(** Left running, the generator runs FFmpeg exactly once per window:
    a window whose extraction fails is not tried again. *)
Lemma drain_calls fuel : forall s g,
  0 < step_size g ->
  is_running s = true -> is_interrupted s = false ->
  (window_count (total_duration s) (step_size g) (current_position g) < fuel)%nat ->
  exists s' g',
    (drain fuel e s g).2 = Some (s', g') /\
    ffmpeg_calls g'
      = (ffmpeg_calls g
         + window_count (total_duration s) (step_size g) (current_position g))%nat /\
    current_position g'
      = current_position g
        + Z.of_nat (window_count (total_duration s) (step_size g) (current_position g))
          * step_size g.
Proof.
  induction fuel as [|fuel IH]; intros s g Hstep Hrun Hint Hfuel; [lia|].
  rewrite drain_S.
  destruct (gen_iteration e s g) as [[o s'] g'] eqn:Hit.
  pose proof (gen_iteration_total_duration _ _ _ _ _ _ Hit) as HD.
  pose proof (gen_iteration_locals _ _ _ _ _ _ Hit) as [_ Hst].
  pose proof (gen_iteration_flags _ _ _ _ _ _ Hit) as [Hr Hi].
  pose proof (gen_iteration_advance _ _ _ _ _ _ Hit) as Hadv.
  pose proof (gen_iteration_calls _ _ _ _ _ Hit) as Hcalls.
  pose proof (gen_iteration_return e s g) as Hret. rewrite Hit in Hret. simpl in Hret.
  assert (o <> GenReturn -> current_position g < total_duration s) as Hpos.
  { intros Ho. destruct (Z.lt_ge_cases (current_position g) (total_duration s));
      [done|]. exfalso. apply Ho, Hret. by left. }
  destruct o as [| |c].
  - destruct Hadv as [-> ->].
    destruct (proj1 Hret eq_refl) as [?|[?|?]]; [|congruence..].
    rewrite window_count_done by done. exists s, g. simpl.
    split; [done|]. split; lia.
  - rewrite (window_count_step _ _ (current_position g)) in Hfuel |- * by auto.
    destruct (IH s' g') as (s2 & g2 & Hd & Hc & Hp); [lia|congruence..| |].
    { rewrite HD, Hst, Hadv. lia. }
    exists s2, g2. split; [done|].
    rewrite Hc, Hp, HD, Hst, Hadv, Hcalls. split; lia.
  - rewrite (window_count_step _ _ (current_position g)) in Hfuel |- * by auto.
    destruct (IH (gen_resume s' g').1 (gen_resume s' g').2) as (s2 & g2 & Hd & Hc & Hp).
    + by rewrite gen_resume_step_size, Hst.
    + by rewrite gen_resume_running, Hr.
    + by rewrite gen_resume_interrupted, Hi.
    + rewrite gen_resume_total_duration, gen_resume_step_size, HD, Hst, Hadv. lia.
    + rewrite gen_resume_total_duration, gen_resume_step_size, HD, Hst, Hadv in Hc, Hp.
      rewrite Hcalls in Hc.
      destruct (drain fuel e _ _) as [l r]. simpl in *.
      exists s2, g2. split; [done|]. rewrite Hc, Hp. split; lia.
Qed.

___

» EXERCISE OBJECTIVE
List every line above that holds the word "simpl".

» RESPONSE FOR THIS EXERCISE
  pose proof (gen_iteration_return e s g) as Hret. rewrite Hit in Hret. simpl in Hret.
    rewrite window_count_done by done. exists s, g. simpl.
      destruct (drain fuel e _ _) as [l r]. simpl in *.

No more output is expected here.